(INPUT MATERIAL)
Definition div (x y : num) : num :=
  match x, y with
  | NaN, _ | _, NaN => NaN
  | Fin a, Fin b =>
      if Qeq_bool b 0 then inf_of_sign (a ?= 0) else of_Q (a / b)
  | Fin _, (PInf | NInf) => Fin 0
  | (PInf | NInf), (PInf | NInf) => NaN
  | PInf, Fin b => match b ?= 0 with Lt => NInf | _ => PInf end
  | NInf, Fin b => match b ?= 0 with Lt => PInf | _ => NInf end
  end.

(** [x < y]; false as soon as one side is NaN. *)
Definition ltb (x y : num) : bool :=
  match x, y with
  | NaN, _ | _, NaN => false
  | Fin a, Fin b => match a ?= b with Lt => true | _ => false end
  | PInf, _ | _, NInf => false
  | NInf, _ | Fin _, PInf => true
  end.

(** [x <= y]; false as soon as one side is NaN. *)
Definition leb (x y : num) : bool :=
  match x, y with
  | NaN, _ | _, NaN => false
  | Fin a, Fin b => Qle_bool a b
  | NInf, _ | _, PInf => true
  | PInf, _ | Fin _, NInf => false
  end.

Definition gtb (x y : num) : bool := ltb y x.

(** [Math.pow(2, e)] for an integer exponent. *)
Definition Math_pow2 (e : Z) : num := of_Q (Qpower 2 e).

Definition Math_ceil (x : num) : num :=
  match x with Fin a => of_Z (Qceiling a) | _ => x end.

Definition Math_floor (x : num) : num :=
  match x with Fin a => of_Z (Qfloor a) | _ => x end.

(** [Math.max(x, y)]: NaN if either argument is NaN. *)
Definition Math_max (x y : num) : num :=
  match x, y with
  | NaN, _ | _, NaN => NaN
  | _, _ => if ltb x y then y else x
  end.

Definition is_finite (x : num) : bool :=
  match x with Fin _ => true | _ => false end.
Lemma zero_or_nan_cases (x : float) :
  zero_or_nan x = false -> 
  exists s, Prim2SF x = S754_infinity s \/ exists m e, Prim2SF x = S754_finite s m e.
Proof.
  intros H. apply not_true_iff_false in H. rewrite zero_or_nan_spec in H.
  destruct (Prim2SF x) as [s|s| |s m e]; cbn in H; try tauto; exists s; eauto.
Qed.

Lemma div_zero_or_nan (x y : float) :
  zero_or_nan x = true -> zero_or_nan (x / y) = true.
Proof.
  rewrite !zero_or_nan_spec, div_spec.
  destruct (Prim2SF x) as [sx|sx| |sx mx ex]; cbn; try tauto;
    destruct (Prim2SF y) as [sy|sy| |sy my ey]; cbn; tauto.
Qed.

Lemma mul_zero_or_nan (t y : float) :
  zero_or_nan y = true -> zero_or_nan (t * y) = true.
Proof.
  rewrite !zero_or_nan_spec, mul_spec.
  destruct (Prim2SF y) as [sy|sy| |sy my ey]; cbn; try tauto;
    destruct (Prim2SF t) as [st|st| |st mt et]; cbn; tauto.
Qed.

Lemma add_zero_or_nan (x y : float) :
  zero_or_nan x = true -> zero_or_nan y = true -> zero_or_nan (x + y) = true.
Proof.
  rewrite !zero_or_nan_spec, add_spec.
  destruct (Prim2SF x) as [sx|sx| |sx mx ex]; cbn; try tauto;
    destruct (Prim2SF y) as [sy|sy| |sy my ey]; cbn; try tauto;
    destruct sx, sy; cbn; tauto.
Qed.

Lemma SFltb_refl (x : spec_float) : SFltb x x = false.
Proof.
  unfold SFltb. destruct x as [s|s| |s m e] eqn:E; try reflexivity.
  - now destruct s.
  - rewrite FloatFacts.SFcompare_refl; [reflexivity | discriminate].
Qed.

(** Subtracting or adding a zero or a NaN never moves a number strictly below
    or above itself. *)
Lemma sub_zero_or_nan_not_below (x m : float) :
  zero_or_nan m = true -> PrimFloat.ltb (x - m) x = false.
Proof.
  rewrite zero_or_nan_spec, FloatAxioms.ltb_spec, sub_spec.
  destruct (Prim2SF m) as [sm|sm| |sm mm em]; cbn; try tauto; intros _.
  - destruct (Prim2SF x) as [sx|sx| |sx mx ex] eqn:E; try reflexivity.
    + destruct sx, sm; reflexivity.
    + apply SFltb_refl.
    + apply SFltb_refl.
  - destruct (Prim2SF x) as [sx|sx| |sx mx ex]; reflexivity.
Qed.

Lemma add_zero_or_nan_not_above (x m : float) :
  zero_or_nan m = true -> PrimFloat.ltb x (x + m) = false.
Proof.
  rewrite zero_or_nan_spec, FloatAxioms.ltb_spec, add_spec.
  destruct (Prim2SF m) as [sm|sm| |sm mm em]; cbn; try tauto; intros _.
  - destruct (Prim2SF x) as [sx|sx| |sx mx ex] eqn:E;
      try reflexivity; try apply SFltb_refl.
    destruct sx, sm; reflexivity.
  - destruct (Prim2SF x) as [sx|sx| |sx mx ex]; reflexivity.
Qed.

(** A square root that is neither zero nor NaN is positive. *)
Lemma sqrt_positive (v : float) :
  zero_or_nan (PrimFloat.sqrt v) = false ->
  PrimFloat.ltb F.zero (PrimFloat.sqrt v) = true.
Proof.
  intros H. apply not_true_iff_false in H. rewrite zero_or_nan_spec in H.
  rewrite FloatAxioms.ltb_spec. change (Prim2SF F.zero) with (S754_zero false).
  rewrite sqrt_spec in *. unfold SF64sqrt, SFsqrt in *.
  destruct (Prim2SF v) as [s|s| |s m e]; cbn in H |- *; try tauto.
  - destruct s; cbn in H |- *; [tauto | reflexivity].
  - destruct s; cbn in H |- *; [tauto|].
    destruct (SFsqrt_core_binary prec emax (Z.pos m) e) as [[mz ez] lz].
    unfold binary_round_aux in *.
    destruct (shr_fexp prec emax mz ez lz) as [mrs' e'].
    destruct (shr_fexp prec emax _ e' loc_Exact) as [mrs'' e''].
    destruct (shr_m mrs'') as [|p|p]; cbn in H |- *; try tauto.
    destruct (e'' <=? emax - prec); reflexivity.
Qed.

End FloatArith.

(** ** Division by one, and the deviation of a single value *)

Module FloatDiv.

Lemma div_eucl_exact (q b : Z) : 0 < b -> Z.div_eucl (q * b) b = (q, 0).
Proof.
  intros Hb.
  pose proof (Z.div_mul q b ltac:(lia)) as Hq.
  pose proof (Z.mod_mul q b ltac:(lia)) as Hr.
  unfold Z.div, Z.modulo in Hq, Hr.
  destruct (Z.div_eucl (q * b) b) as [q' r']. congruence.
Qed.

(** The mantissa and exponent of 1.0. *)
Local Abbreviation one_m := (4503599627370496%positive).
Local Abbreviation one_e := (-52).

Ltac core_step He' Hs :=
  replace (Z.min _ _) with He' by lia;
  replace (_ - one_e - He') with Hs by lia;
  rewrite Z.shiftl_mul_pow2 by lia.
(End INPUT MATERIAL)
* _DIRECTIONS_
What lines above contain the word "PInf"? Return each such line.

* _RESULT OF THE TASK_
  | Fin _, (PInf | NInf) => Fin 0
  | (PInf | NInf), (PInf | NInf) => NaN
  | PInf, Fin b => match b ?= 0 with Lt => NInf | _ => PInf end
  | NInf, Fin b => match b ?= 0 with Lt => PInf | _ => NInf end
  | PInf, _ | _, NInf => false
  | NInf, _ | Fin _, PInf => true
  | NInf, _ | _, PInf => true
  | PInf, _ | Fin _, NInf => false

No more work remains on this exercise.